WHAT YOU WILL DO -> Once the line containing "(** When a regular" is found in the data below, output that line and every line after it through the last, unchanged and with nothing else.

MATERIAL PROVIDED ->
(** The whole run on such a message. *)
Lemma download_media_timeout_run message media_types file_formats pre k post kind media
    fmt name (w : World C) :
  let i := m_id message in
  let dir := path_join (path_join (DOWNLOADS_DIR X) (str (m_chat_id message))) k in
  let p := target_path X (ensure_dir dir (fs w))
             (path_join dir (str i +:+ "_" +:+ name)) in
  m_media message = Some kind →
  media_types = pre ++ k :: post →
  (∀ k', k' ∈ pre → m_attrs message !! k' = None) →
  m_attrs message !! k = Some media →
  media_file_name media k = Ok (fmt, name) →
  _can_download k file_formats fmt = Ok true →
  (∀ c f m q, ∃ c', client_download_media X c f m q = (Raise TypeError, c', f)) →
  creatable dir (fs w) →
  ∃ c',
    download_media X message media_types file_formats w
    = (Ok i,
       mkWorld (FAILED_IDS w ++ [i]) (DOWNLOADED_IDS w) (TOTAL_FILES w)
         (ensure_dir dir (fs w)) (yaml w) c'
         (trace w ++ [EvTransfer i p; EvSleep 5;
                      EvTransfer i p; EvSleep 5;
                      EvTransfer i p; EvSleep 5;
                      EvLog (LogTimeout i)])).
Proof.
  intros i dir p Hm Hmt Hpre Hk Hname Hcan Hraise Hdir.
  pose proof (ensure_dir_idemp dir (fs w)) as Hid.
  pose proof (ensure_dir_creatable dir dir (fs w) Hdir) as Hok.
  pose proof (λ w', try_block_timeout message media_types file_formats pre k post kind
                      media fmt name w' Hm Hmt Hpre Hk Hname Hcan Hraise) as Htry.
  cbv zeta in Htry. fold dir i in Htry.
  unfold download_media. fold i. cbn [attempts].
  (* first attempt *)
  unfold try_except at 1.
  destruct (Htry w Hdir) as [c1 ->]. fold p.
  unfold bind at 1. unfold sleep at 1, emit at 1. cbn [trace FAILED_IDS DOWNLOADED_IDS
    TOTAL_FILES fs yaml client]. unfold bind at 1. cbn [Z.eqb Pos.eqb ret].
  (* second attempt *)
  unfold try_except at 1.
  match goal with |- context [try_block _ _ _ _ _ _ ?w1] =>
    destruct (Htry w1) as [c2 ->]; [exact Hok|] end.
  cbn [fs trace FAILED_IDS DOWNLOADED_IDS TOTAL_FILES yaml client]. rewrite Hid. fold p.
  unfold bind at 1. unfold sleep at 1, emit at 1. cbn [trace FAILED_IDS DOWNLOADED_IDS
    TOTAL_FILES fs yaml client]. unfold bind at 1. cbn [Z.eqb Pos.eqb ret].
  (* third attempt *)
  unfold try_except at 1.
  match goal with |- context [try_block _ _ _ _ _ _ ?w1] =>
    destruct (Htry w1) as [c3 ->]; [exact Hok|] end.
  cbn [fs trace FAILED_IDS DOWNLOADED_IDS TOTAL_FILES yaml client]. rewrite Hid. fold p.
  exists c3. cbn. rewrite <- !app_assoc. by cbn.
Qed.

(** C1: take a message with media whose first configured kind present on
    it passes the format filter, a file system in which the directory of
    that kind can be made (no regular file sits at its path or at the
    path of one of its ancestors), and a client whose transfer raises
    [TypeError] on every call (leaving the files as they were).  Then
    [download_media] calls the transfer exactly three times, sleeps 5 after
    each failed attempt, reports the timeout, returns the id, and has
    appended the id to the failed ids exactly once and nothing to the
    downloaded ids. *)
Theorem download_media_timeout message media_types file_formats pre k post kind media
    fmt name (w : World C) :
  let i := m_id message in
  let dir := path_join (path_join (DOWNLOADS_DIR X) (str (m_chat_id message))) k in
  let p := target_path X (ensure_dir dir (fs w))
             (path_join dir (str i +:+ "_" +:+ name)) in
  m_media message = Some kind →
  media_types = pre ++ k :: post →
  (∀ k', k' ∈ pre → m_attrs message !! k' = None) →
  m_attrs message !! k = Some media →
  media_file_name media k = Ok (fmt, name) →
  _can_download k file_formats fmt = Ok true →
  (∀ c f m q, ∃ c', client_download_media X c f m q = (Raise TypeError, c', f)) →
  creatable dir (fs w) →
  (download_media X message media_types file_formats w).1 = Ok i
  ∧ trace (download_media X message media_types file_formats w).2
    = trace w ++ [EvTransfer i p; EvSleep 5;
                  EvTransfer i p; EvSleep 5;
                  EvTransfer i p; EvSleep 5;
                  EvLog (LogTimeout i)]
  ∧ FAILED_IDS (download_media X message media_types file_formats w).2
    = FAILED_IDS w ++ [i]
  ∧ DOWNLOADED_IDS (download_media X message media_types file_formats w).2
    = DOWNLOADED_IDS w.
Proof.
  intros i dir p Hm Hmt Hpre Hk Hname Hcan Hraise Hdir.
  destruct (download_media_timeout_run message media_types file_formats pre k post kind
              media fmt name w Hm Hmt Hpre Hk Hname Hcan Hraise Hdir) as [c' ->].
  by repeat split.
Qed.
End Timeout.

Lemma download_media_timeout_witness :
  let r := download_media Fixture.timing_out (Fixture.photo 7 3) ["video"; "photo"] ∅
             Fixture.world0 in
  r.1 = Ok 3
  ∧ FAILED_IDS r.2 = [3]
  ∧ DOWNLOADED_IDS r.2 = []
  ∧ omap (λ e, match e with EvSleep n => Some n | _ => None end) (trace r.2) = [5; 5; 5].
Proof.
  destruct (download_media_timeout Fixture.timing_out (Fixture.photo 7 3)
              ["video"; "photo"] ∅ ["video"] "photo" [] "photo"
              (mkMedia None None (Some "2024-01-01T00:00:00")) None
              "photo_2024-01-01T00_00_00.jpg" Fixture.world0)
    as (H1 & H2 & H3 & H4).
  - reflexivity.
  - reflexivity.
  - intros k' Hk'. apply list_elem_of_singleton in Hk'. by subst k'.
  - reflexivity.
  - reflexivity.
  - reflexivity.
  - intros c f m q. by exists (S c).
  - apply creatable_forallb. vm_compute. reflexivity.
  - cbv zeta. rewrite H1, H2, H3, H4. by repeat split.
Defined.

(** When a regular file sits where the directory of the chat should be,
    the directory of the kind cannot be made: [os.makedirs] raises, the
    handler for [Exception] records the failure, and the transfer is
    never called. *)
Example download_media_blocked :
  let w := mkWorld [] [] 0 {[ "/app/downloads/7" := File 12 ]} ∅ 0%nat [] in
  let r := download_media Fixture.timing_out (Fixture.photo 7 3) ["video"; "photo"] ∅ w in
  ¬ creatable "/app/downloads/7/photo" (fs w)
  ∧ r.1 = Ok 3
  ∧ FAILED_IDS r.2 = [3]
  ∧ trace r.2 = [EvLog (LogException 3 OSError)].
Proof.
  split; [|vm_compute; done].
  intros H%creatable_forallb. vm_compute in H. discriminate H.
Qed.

REPLY ->
(** When a regular file sits where the directory of the chat should be,
    the directory of the kind cannot be made: [os.makedirs] raises, the
    handler for [Exception] records the failure, and the transfer is
    never called. *)
Example download_media_blocked :
  let w := mkWorld [] [] 0 {[ "/app/downloads/7" := File 12 ]} ∅ 0%nat [] in
  let r := download_media Fixture.timing_out (Fixture.photo 7 3) ["video"; "photo"] ∅ w in
  ¬ creatable "/app/downloads/7/photo" (fs w)
  ∧ r.1 = Ok 3
  ∧ FAILED_IDS r.2 = [3]
  ∧ trace r.2 = [EvLog (LogException 3 OSError)].
Proof.
  split; [|vm_compute; done].
  intros H%creatable_forallb. vm_compute in H. discriminate H.
Qed.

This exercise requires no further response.